Morena Beltrán hará historia: vuelve una voz femenina al comentario del fútbol argentino
La periodista de ESPN se incorporará a las transmisiones oficiales de la Liga Profesional como comentarista en vivo. El antecedente más cercano fue Viviana Vila, quien ocupó ese lugar hasta octubre de 2016.
Morena Beltrán hará historia: vuelve una voz femenina al comentario del fútbol argentino
Morena Beltrán está a punto de cambiar una foto que parecía congelada en la TV deportiva argentina. La periodista, una de las caras más reconocibles de ESPN en los últimos años, comenzará a comentar partidos de la Liga Profesional y será la primera mujer en asumir ese rol en transmisiones oficiales después de casi una década.
La noticia se confirmó en las últimas horas y encendió una repercusión inmediata, tanto en el ecosistema del periodismo deportivo como entre los hinchas que consumen el fútbol desde la pantalla. El paso no es menor: el comentario en vivo sigue siendo uno de los espacios más “cerrados” del relato futbolero, con una tradición donde el micrófono estuvo asociado, casi sin excepción, a voces masculinas.
La periodista es una de las figuras jóvenes más visibles de ESPN. Morena Beltrán se sumará a las transmisiones oficiales como comentarista.
Un salto grande
Beltrán se consolidó como analista en programas como SportsCenter y F90, y también ganó terreno en coberturas desde el campo de juego, con una presencia cada vez más habitual en previas y pospartidos. Ahora, el movimiento la ubica en un lugar central del producto: la cabina, el análisis de jugadas en tiempo real y la lectura táctica como parte del equipo de transmisión.
El comentario es, muchas veces, el “segundo hilo” del partido: no solo acompaña la narración, sino que propone claves, anticipa patrones, detecta ajustes y le pone contexto a lo que pasa. Por eso, su desembarco tiene una doble lectura: crecimiento profesional y señal de época dentro de una industria que, de a poco, empieza a abrir espacios históricamente restringidos.
En esa construcción, Beltrán llegó con un perfil marcado. Formación académica, lectura conceptual del juego y una exposición que no se reduce a la coyuntura del resultado. Esa identidad, sostenida con continuidad, la convirtió en una de las voces jóvenes con mayor proyección del medio.
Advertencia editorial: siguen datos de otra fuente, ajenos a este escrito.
Lemma crosstab_no_negativa a b :
  existsb (existsb (λ x, (x <? 0)%Z)) (values (crosstab a b)) = false.
Proof.
  unfold crosstab. cbn [values].
  apply existsb_false, Forall_fmap, Forall_forall. intros r _. simpl.
  apply existsb_false, Forall_fmap, Forall_forall. intros c _. simpl.
  unfold cuenta. apply Z.ltb_ge. lia.
Qed.

Lemma crosstab_tamano a b :
  pares_presentes a b ≠ [] →
  (0 < length (index (crosstab a b)))%nat ∧ (0 < length (columns (crosstab a b)))%nat.
Proof.
  intros Hps. unfold crosstab. cbn [index columns]. split.
  - destruct (etiquetas _.*1) eqn:E; [by apply index_vacio in E|simpl; lia].
  - destruct (etiquetas _.*2) eqn:E; [by apply columns_vacio in E|simpl; lia].
Qed.

(** The table has no more rows than the column has distinct values. *)
Lemma index_le_distintos a b :
  (length (index (crosstab a b)) ≤ distintos a)%nat.
Proof.
  unfold crosstab, distintos. cbn [index].
  apply submseteq_length, NoDup_submseteq; [apply etiquetas_NoDup|].
  intros x (p & -> & [[Hp _] Hin]%list_elem_of_filter)%etiquetas_elem%list_elem_of_fmap.
  apply elem_of_remove_dups, list_elem_of_filter. split; [done|].
  destruct p as [u v]. by apply elem_of_zip_l in Hin.
Qed.

Section Chi2Lemas.
Variable sf : Q → Z → Q.

Lemma chi2_contingency_vacia a b :
  pares_presentes a b = [] →
  chi2_contingency sf (crosstab a b)
  = Lanza (ValueError "No data; `observed` has size 0.").
Proof.
  intros Hps. unfold chi2_contingency, crosstab. rewrite Hps. done.
Qed.

(** On a table with a cell, the test returns: with [p = 1] when there
    are no degrees of freedom, from the statistic otherwise. *)
Lemma chi2_contingency_crosstab a b :
  pares_presentes a b ≠ [] →
  let t := crosstab a b in
  let obs := a_float (values t) in
  chi2_contingency sf t =
    if (grados t =? 0)%Z then Normal (0%Q, 1%Q, grados t, esperadas t)
    else
      let obs' := if (grados t =? 1)%Z then yates obs (esperadas t) else obs in
      Normal (pearson obs' (esperadas t), sf (pearson obs' (esperadas t)) (grados t),
              grados t, esperadas t).
Proof.
  intros Hps t obs. unfold chi2_contingency. fold t.
  unfold t at 1. rewrite crosstab_no_negativa.
  destruct (crosstab_tamano a b Hps) as [Hr Hc]. fold t in Hr, Hc.
  destruct (_ * _ =? 0)%nat eqn:E; [apply Nat.eqb_eq in E; nia|].
  fold (esperadas t). unfold t at 1. rewrite (esperadas_no_cero a b Hps). fold t.
  replace (Z.of_nat (length (index t) * length (columns t))
           - Z.of_nat (length (index t) + length (columns t)) + 2 - 1)%Z
    with (grados t) by (unfold grados; nia).
  done.
Qed.
End Chi2Lemas.

(** C5.  For the table of any two columns, with at least two rows and
    two columns of its own, the test returns, and the expected
    frequencies it returns (row total times column total over grand
    total) have the row totals, the column totals and the grand total
    of the observed table within 1e-6; both grand totals are the number
    of rows of the cross-section.  Numbers are exact rationals here, so
    the totals are in fact equal. *)
Theorem esperadas_conservan_margenes (sf : Q → Z → Q) (a b : Series) :
  let t := crosstab a b in
  let obs := a_float (values t) in
  let n := length (columns t) in
  (2 ≤ length (index t))%nat → (2 ≤ length (columns t))%nat →
  ∃ chi2 p dof expected,
    chi2_contingency sf t = Normal (chi2, p, dof, expected) ∧
    expected = expected_freq n obs ∧
    Forall2 cerca (margen_filas expected) (margen_filas obs) ∧
    Forall2 cerca (margen_columnas n expected) (margen_columnas n obs) ∧
    cerca (total expected) (total obs) ∧
    (total obs == inject_Z (Z.of_nat (length (pares_presentes a b))))%Q ∧
    cerca (total expected) (inject_Z (Z.of_nat (length (pares_presentes a b)))).
Proof.
  intros t obs n Hr Hc.
  assert (Hps : pares_presentes a b ≠ []).
  { intros E. unfold t, crosstab in Hr. rewrite E in Hr. simpl in Hr. lia. }
  pose proof (total_crosstab_no_cero a b Hps) as HN.
  pose proof (total_a_float_crosstab a b) as Htot.
  assert (∃ chi2 p dof, chi2_contingency sf t = Normal (chi2, p, dof, esperadas t))
    as (chi2 & p & dof & Hchi).
  { unfold t. rewrite (chi2_contingency_crosstab sf a b Hps). simpl.
    destruct (_ =? 0)%Z; eauto. }
  exists chi2, p, dof, (esperadas t). split; [done|]. split; [done|].
  unfold esperadas, obs, n, t in *.
  change (columns (crosstab a b)) with (etiquetas (pares_presentes a b).*2).
  rewrite a_float_crosstab in *. rewrite total_obs in HN.
  split; [|split; [|split; [|split]]].
  - eapply Forall2_impl; [by apply margen_filas_esperadas|]. apply Qeq_cerca.
  - eapply Forall2_impl; [by apply margen_columnas_esperadas|]. apply Qeq_cerca.
  - apply Qeq_cerca. by apply total_esperadas.
  - done.
  - apply Qeq_cerca. rewrite total_esperadas by done. done.
Qed.

(** The table of [Gender] by [Bought] of [df_tienda] is two by two; its
    expected frequencies add up to the 80 rows. *)
Lemma esperadas_conservan_margenes_testigo :
  (2 ≤ length (index (crosstab col_gender col_bought)))%nat ∧
  (2 ≤ length (columns (crosstab col_gender col_bought)))%nat ∧
  ∃ chi2 p dof expected,
    chi2_contingency (sf_constante 0.001) (crosstab col_gender col_bought)
      = Normal (chi2, p, dof, expected) ∧
    cerca (total expected) 80.
Proof.
  split; [vm_compute; lia|]. split; [vm_compute; lia|].
  destruct (esperadas_conservan_margenes (sf_constante 0.001) col_gender col_bought)
    as (chi2 & p & dof & expected & Hchi & _ & _ & _ & _ & _ & Htot);
    [vm_compute; lia..|].
  exists chi2, p, dof, expected. split; [exact Hchi|exact Htot].
Defined.

(* ===================================================================== *)
(** * The association analyzer *)
(* ===================================================================== *)

Section AnalizadorLemas.
Variable sf : Q → Z → Q.
Variables (df : DataFrame) (var_respuesta : string) (sig_level : Q).

(** One iteration, by the first call that raises. *)
Lemma cuerpo_eq categoria :
  cuerpo sf df var_respuesta sig_level categoria =
  match getitem df categoria with
  | Lanza e => ([EvPrint (MsgEvaluando (upper categoria))], Lanza e)
  | Normal a =>
      match getitem df var_respuesta with
      | Lanza e => ([EvPrint (MsgEvaluando (upper categoria))], Lanza e)
      | Normal b =>
          let t := crosstab a b in
          match chi2_contingency sf t with
          | Lanza e =>
              ([EvPrint (MsgEvaluando (upper categoria)); EvDisplay (DObservada t)],
               Lanza e)
          | Normal (_, p, _, expected) =>
              (if Qltb p sig_level then informe_si categoria t p expected
               else informe_no categoria t p, Normal tt)
          end
      end
  end.
Proof.
  unfold cuerpo.
  destruct (getitem df categoria) as [a|e]; [|done].
  destruct (getitem df var_respuesta) as [b|e]; [|done].
  desplegar.
  destruct (chi2_contingency sf (crosstab a b)) as [[[[chi2 p] dof] expected]|e]; [|done].
  simpl. by destruct (Qltb p sig_level).
Qed.

(** An iteration completes exactly when both columns exist and some row
    has both values. *)
Lemma cuerpo_completa categoria :
  completa (cuerpo sf df var_respuesta sig_level categoria) ↔
  ∃ a b, getitem df categoria = Normal a ∧ getitem df var_respuesta = Normal b ∧
         pares_presentes a b ≠ [].
Proof.
  unfold completa. rewrite cuerpo_eq. split.
  - destruct (getitem df categoria) as [a|e]; [|done].
    destruct (getitem df var_respuesta) as [b|e]; [|done].
    cbv zeta. intros H. exists a, b. repeat split.
    intros Hps. by rewrite (chi2_contingency_vacia sf a b Hps) in H.
  - intros (a & b & -> & -> & Hps). cbv zeta.
    rewrite (chi2_contingency_crosstab sf a b Hps). cbv zeta.
    by destruct (_ =? 0)%Z.
Qed.

Lemma cuerpo_completa_muestra categoria :
  completa (cuerpo sf df var_respuesta sig_level categoria) →
  ∃ a b, getitem df categoria = Normal a ∧ getitem df var_respuesta = Normal b ∧
         EvDisplay (DObservada (crosstab a b))
           ∈ (cuerpo sf df var_respuesta sig_level categoria).1.
Proof.
  intros (a & b & Ha & Hb & Hps)%cuerpo_completa. exists a, b.
  split; [done|]. split; [done|].
  rewrite cuerpo_eq, Ha, Hb. cbv zeta.
  rewrite (chi2_contingency_crosstab sf a b Hps). cbv zeta.
  destruct (_ =? 0)%Z; simpl; destruct (Qltb _ _); simpl;
    apply list_elem_of_further, list_elem_of_here.
Qed.
End AnalizadorLemas.

Section Bucle.
Context {A : Type} (f : A → M unit).

Lemma for_each_cons (x : A) (l : list A) :
  for_each (x :: l) f =
  match (f x).2 with
  | Normal _ => ((f x).1 ++ (for_each l f).1, (for_each l f).2)
  | Lanza e => ((f x).1, Lanza e)
  end.
Proof.
  simpl. destruct (f x) as [o [[]|e]]; desplegar; [|done].
  by destruct (for_each l f).
Qed.

Lemma for_each_app (l1 l2 : list A) :
  Forall (λ x, completa (f x)) l1 →
  for_each (l1 ++ l2) f = (trazas f l1 ++ (for_each l2 f).1, (for_each l2 f).2).
Proof.
  induction 1 as [|x l Hx _ IH]; simpl.
  - by destruct (for_each l2 f).
  - unfold trazas, completa in *. simpl. rewrite IH.
    destruct (f x) as [o r]. simpl in Hx. subst r.
    desplegar. by rewrite app_assoc.
Qed.
End Bucle.

(** C4.  When the test of a column returns a p-value [p], the iteration
    writes, in this order: the heading, the observed table, then either
    the "significant" message and the expected table, each expected
    frequency rounded to an integer at most 1/2 away, when
    [p < sig_level], or the "not significant" message alone otherwise;
    then the separator. *)
Theorem regla_de_decision (sf : Q → Z → Q) df var_respuesta sig_level categoria a b
    chi2 p dof expected :
  getitem df categoria = Normal a →
  getitem df var_respuesta = Normal b →
  chi2_contingency sf (crosstab a b) = Normal (chi2, p, dof, expected) →
  let t := crosstab a b in
  let mostrada := map (map redondear) expected in
  ((p < sig_level)%Q →
     cuerpo sf df var_respuesta sig_level categoria =
       ([EvPrint (MsgEvaluando (upper categoria)); EvDisplay (DObservada t);
         EvPrint (MsgSi (upper categoria) p);
         EvDisplay (DEsperada (mkTabla (index t) (columns t) mostrada));
         EvPrint MsgSeparador], Normal tt)) ∧
  (¬ (p < sig_level)%Q →
     cuerpo sf df var_respuesta sig_level categoria =
       ([EvPrint (MsgEvaluando (upper categoria)); EvDisplay (DObservada t);
         EvPrint (MsgNo (upper categoria) p);
         EvPrint MsgSeparador], Normal tt)) ∧
  Forall2 (Forall2 (λ e z, (Qabs (e - inject_Z z) <= 1 # 2)%Q)) expected mostrada.
Proof.
  intros Ha Hb Hchi t mostrada. subst t. rewrite cuerpo_eq, Ha, Hb. cbv zeta. rewrite Hchi.
  split; [|split].
  - intros Hp%Qltb_lt. by rewrite Hp.
  - intros Hp. destruct (Qltb p sig_level) eqn:E; [by apply Qltb_lt in E|done].
  - unfold mostrada. apply Forall2_fmap_r, Forall_Forall2_diag, Forall_forall. intros fila _.
    apply Forall2_fmap_r, Forall_Forall2_diag, Forall_forall. intros x _.
    apply redondear_cercano.
Qed.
El dato que le da volumen a la noticia es el antecedente inmediato. La última mujer que comentó partidos del fútbol argentino en transmisiones oficiales fue Viviana Vila, pionera absoluta en ese rol, durante el ciclo de Fútbol Para Todos. Su recorrido se sostuvo hasta octubre de 2016. A partir de allí, el comentario de Primera División quedó, otra vez, sin presencia femenina durante años.
Esa ausencia se volvió un síntoma difícil de explicar en un contexto donde sí crecieron otros espacios: conducción, producción, periodismo de cancha, análisis en estudio, entrevistas y contenidos digitales. En la cabina, sin embargo, el cambio tardó en llegar, como si la estructura del “partido en vivo” se hubiera convertido en el último bastión.
Por eso, el ingreso de Beltrán no representa solo una incorporación puntual. También reabre una discusión más amplia sobre representación, oportunidades y visibilidad en el corazón del producto televisivo. No se trata de una concesión: es la llegada de una profesional que viene construyendo lugar propio desde hace tiempo, con exposición alta y consistencia de trabajo.
Morena Beltrán se sumará a las transmisiones oficiales como comentarista.
Símbolo fuerte
El impacto cultural no se mide solo por quién toma el micrófono, sino por lo que habilita. La TV deportiva funciona como una vidriera que moldea hábitos, naturaliza voces y establece “autoridades” sobre el juego. Que una mujer vuelva al comentario de la Liga en un contexto de transmisiones oficiales rompe, al menos, la inercia.
También instala una idea más simple: no debería ser noticia. Pero lo es, porque la estadística muestra la dimensión del retraso. En ese marco, el paso de Beltrán puede marcar un precedente y empujar una transición que el fútbol argentino venía posponiendo en su narrativa central.
En el corto plazo, el desafío será el de siempre: sostenerse con personalidad en un lugar expuesto, atravesado por la tensión del minuto a minuto y por el ruido constante de las redes. En el mediano, el valor estará en lo que deje atrás: una década de silencio femenino en un rol clave. Y en el largo, en lo que abra para las que vienen.